Lemma effect_supply s tx ws : amounts_ok tx -> v3_effect s tx ws ->
  balances_ok s -> balances_ok (commit ws s) /\ supply (db_accounts (commit ws s)) = supply (db_accounts s).
Proof.
  intros Ht He Hs. split; [by eapply balances_replay, effect_balances|].
  change (db_accounts (commit ws s)) with (replay_accounts (db_accounts s) ws).
  destruct (effect_balanced s tx ws He) as [Hnd Hw]. rewrite supply_replay by done. lia.
Qed.

Lemma run_chain_supply blocks s :
  Forall (Forall amounts_ok) blocks -> protocol_v3 s = true -> supply_rel s (run_chain blocks s).2.
Proof.
  apply chain_rel; unfold supply_rel.
  - by intros.
  - intros s1 s2 s3 H12 H23 Hs. destruct (H12 Hs) as [Hs2 ?]. destruct (H23 Hs2). split; [done|lia].
  - intros t d Ht. by split; [exact Ht|].
  - intros t d Ht. by split; [exact Ht|].
  - intros t d Ht. by split; [exact Ht|].
  - intros t tx ws Htx He Ht. destruct (effect_supply t tx ws Htx He Ht) as [? ->]. by split.
  - intros t key e Hk _ Ht. by apply refunded_supply.
Qed.

(** ** The log *)

Definition logged_rel (s s' : StateDB) : Prop :=
  db_wal_active s = true -> db_wal_active s' = true /\
  exists ops, db_wal s' = db_wal s ++ ops /\
    forall t, db_accounts t = db_accounts s -> db_accounts (replay t ops) = db_accounts s'.

Lemma replay_account_ops t height ws :
  db_accounts (replay t (account_ops height ws)) = replay_accounts (db_accounts t) ws.
Proof.
  unfold replay, account_ops, replay_accounts. revert t.
  induction ws as [|[k a] ws IH]; intros t; [done|]. cbn [fmap list_fmap foldl]. by rewrite IH.
Qed.

Lemma logged_refl s : logged_rel s s.
Proof. intros Hw. split; [done|]. exists []. by rewrite app_nil_r. Qed.

Lemma logged_trans s1 s2 s3 : logged_rel s1 s2 -> logged_rel s2 s3 -> logged_rel s1 s3.
Proof.
  intros H12 H23 Hw. destruct (H12 Hw) as (Hw2 & ops1 & Hl1 & Hr1).
  destruct (H23 Hw2) as (Hw3 & ops2 & Hl2 & Hr2). split; [done|]. exists (ops1 ++ ops2).
  split; [by rewrite app_assoc, <- Hl1|]. intros t Ht. unfold replay. rewrite foldl_app. apply Hr2.
  by apply Hr1.
Qed.

(** A write through the log. *)
Lemma logged_write k a s : logged_rel s (write_account k a s).
Proof.
  intros Hw. split; [done|]. unfold write_account. cbn. rewrite Hw. exists [mkWalEntry (SetAccount k a) (db_height s)].
  split; [done|]. cbn. by intros t ->.
Qed.

Lemma run_chain_logged blocks s : protocol_v3 s = true -> logged_rel s (run_chain blocks s).2.
Proof.
  intros H3. apply (chain_rel logged_rel (fun _ => True)); [apply logged_refl|apply logged_trans|..].
  - intros t d. apply (logged_refl t).
  - intros t d. apply (logged_refl t).
  - intros t d. apply (logged_refl t).
  - intros t tx ws _ _ Hw. split; [done|]. exists (account_ops (db_height t) ws). split; [cbn; by rewrite Hw|].
    intros t' Ht. rewrite replay_account_ops, Ht. done.
  - intros t key e _ _. unfold refunded, pay_attester. set (t1 := write_account (acc_code_hash e) _ t).
    apply (logged_trans _ t1); [apply logged_write|].
    apply (logged_trans _ (write_account key (cleared (account_or_new key t1)) t1)); [apply logged_write|].
    apply (logged_refl (write_account key (cleared (account_or_new key t1)) t1)).
  - apply Forall_forall. intros b _. by apply Forall_forall.
  - done.
Qed.
(* ===== verification/Admission.v ===== *)
(** * The admission of a protocol-3 block (crates/arc-state/src/lib.rs)

    What [validate_v3_block_admission_at] promises: the transactions of an admitted block
    touch disjoint accounts, so that each of them, admitted against the state before the
    block, succeeds where it executes. *)

From S2P Require Import Prelude Crypto Merkle Validators Blocks Ledger Tier1 Contracts Executor.
From S2P Require Import LedgerDemo LedgerV3 Bonds Locality BlockStm Footprint BlockExec V3Blocks.

Section Admission.
Context `{CR : Crypto, TC : TxCodec, HO : HashOrder, WE : WasmEngine, NL : NativeLane, BV : BatchVerify}.

(** ** What an admission reads *)

(** The accounts that the admission at a height reads and that the effect writes. *)
Definition v3_keys (tx : Transaction) (height : Z) : gset Address :=
  tx_access_set tx ∪
  match tx_body tx with
  | BCommunityInferenceReward b => list_to_set (budget_addresses b height)
  | _ => ∅
  end.

Lemma agree_budget_counter S s t a code limit label :
  agree S s t -> a ∈ S ->
  next_community_reward_budget_counter s a code limit label =
  next_community_reward_budget_counter t a code limit label.
Proof.
  intros Hag Ha. unfold next_community_reward_budget_counter. by rewrite (agree_account_or_new _ _ _ _ Ha Hag).
Qed.

Lemma agree_budget S s t b h :
  agree S s t -> Forall (.∈ S) (budget_addresses b h) ->
  community_reward_budget_candidates_at s b h = community_reward_budget_candidates_at t b h.
Proof.
  intros Hag Hb. unfold budget_addresses in Hb. rewrite !Forall_cons in Hb. destruct Hb as (? & ? & ? & ? & _).
  unfold community_reward_budget_candidates_at. by rewrite !(agree_budget_counter S s t) by done.
Qed.

Lemma agree_job_checks S s t tx b h :
  agree S s t -> validator_set_access_key ∈ S -> reward_job_checks s tx b h = reward_job_checks t tx b h.
Proof.
  intros Hag Hv. unfold reward_job_checks, get_validator_stake.
  by rewrite (agree_active_validator _ _ _ Hag), (agree_recovery_context _ _ _ Hag),
    (agree_signature _ _ _ Hag), (agree_validators _ _ _ Hag) by done.
Qed.

Lemma agree_approvals S s t b :
  agree S s t -> validator_set_access_key ∈ S ->
  verify_community_reward_validator_approvals s b = verify_community_reward_validator_approvals t b.
Proof.
  intros Hag Hv. unfold verify_community_reward_validator_approvals, active_validators.
  by rewrite (agree_validators _ _ _ Hag), (agree_recovery_context _ _ _ Hag) by done.
Qed.

Lemma agree_activation S s t :
  agree S s t -> community_rewards_v1_activation_height s = community_rewards_v1_activation_height t.
Proof.
  intros Hag. pose proof (agree_settings _ _ _ Hag) as Hc. unfold settings in Hc. simplify_eq.
  unfold community_rewards_v1_activation_height.
  by repeat match goal with Hx : ?f s = ?f t |- _ => rewrite Hx end.
Qed.

Lemma agree_reward_admission S s t tx b h :
  agree S s t -> tx_body tx = BCommunityInferenceReward b ->
  Forall (.∈ S) (body_access_set tx) -> Forall (.∈ S) (budget_addresses b h) ->
  validate_community_reward_admission s tx b h = validate_community_reward_admission t tx b h.
Proof.
  intros Hag Hb Hacc Hbud. unfold body_access_set in Hacc. rewrite Hb in Hacc.
  rewrite !Forall_app, !Forall_cons in Hacc.
  destruct Hacc as ((Ht & Hv & Hw & Hj & Hj3 & Hc & Hc3 & _) & Hp & Hp3).
  unfold validate_community_reward_admission, v3_reward_markers, reward_unpaid, legacy_marker_at, reward_funds.
  rewrite (agree_activation _ _ _ Hag), (agree_active_validator _ _ _ Hag),
    (agree_job_checks _ _ _ _ _ _ Hag), (agree_approvals _ _ _ _ Hag), (agree_budget _ _ _ _ _ Hag),
    (agree_protocol_v3 _ _ _ Hag), (agree_account_or_new _ _ _ _ Hw Hag) by done.
  rewrite !(agree_get_account _ _ _ Hag) by done. rewrite !(agree_contains _ _ _ Hag) by done.
  destruct (recovery_probe_marker_address _ _) as [m|], (v3_recovery_probe_marker_address _ _) as [m3|];
    cbn in Hp, Hp3; rewrite ?Forall_singleton in *;
    rewrite ?(agree_get_account _ _ _ Hag m), ?(agree_contains _ _ _ Hag m3) by done; done.
Qed.

Lemma access_elem tx : tx_from tx ∈ tx_access_set tx /\ Forall (.∈ tx_access_set tx) (body_access_set tx).
Proof.
  unfold tx_access_set. split; [set_solver|]. apply Forall_forall. intros k. set_solver.
Qed.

◆ ◆ ◆

▶ **About this exercise**: Please print exactly what appears from the first line of the data through the line with "Lemma run_chain_supply blocks", including both of those lines and nothing past them.

▶ **Task solution**:
Lemma effect_supply s tx ws : amounts_ok tx -> v3_effect s tx ws ->
  balances_ok s -> balances_ok (commit ws s) /\ supply (db_accounts (commit ws s)) = supply (db_accounts s).
Proof.
  intros Ht He Hs. split; [by eapply balances_replay, effect_balances|].
  change (db_accounts (commit ws s)) with (replay_accounts (db_accounts s) ws).
  destruct (effect_balanced s tx ws He) as [Hnd Hw]. rewrite supply_replay by done. lia.
Qed.

Lemma run_chain_supply blocks s :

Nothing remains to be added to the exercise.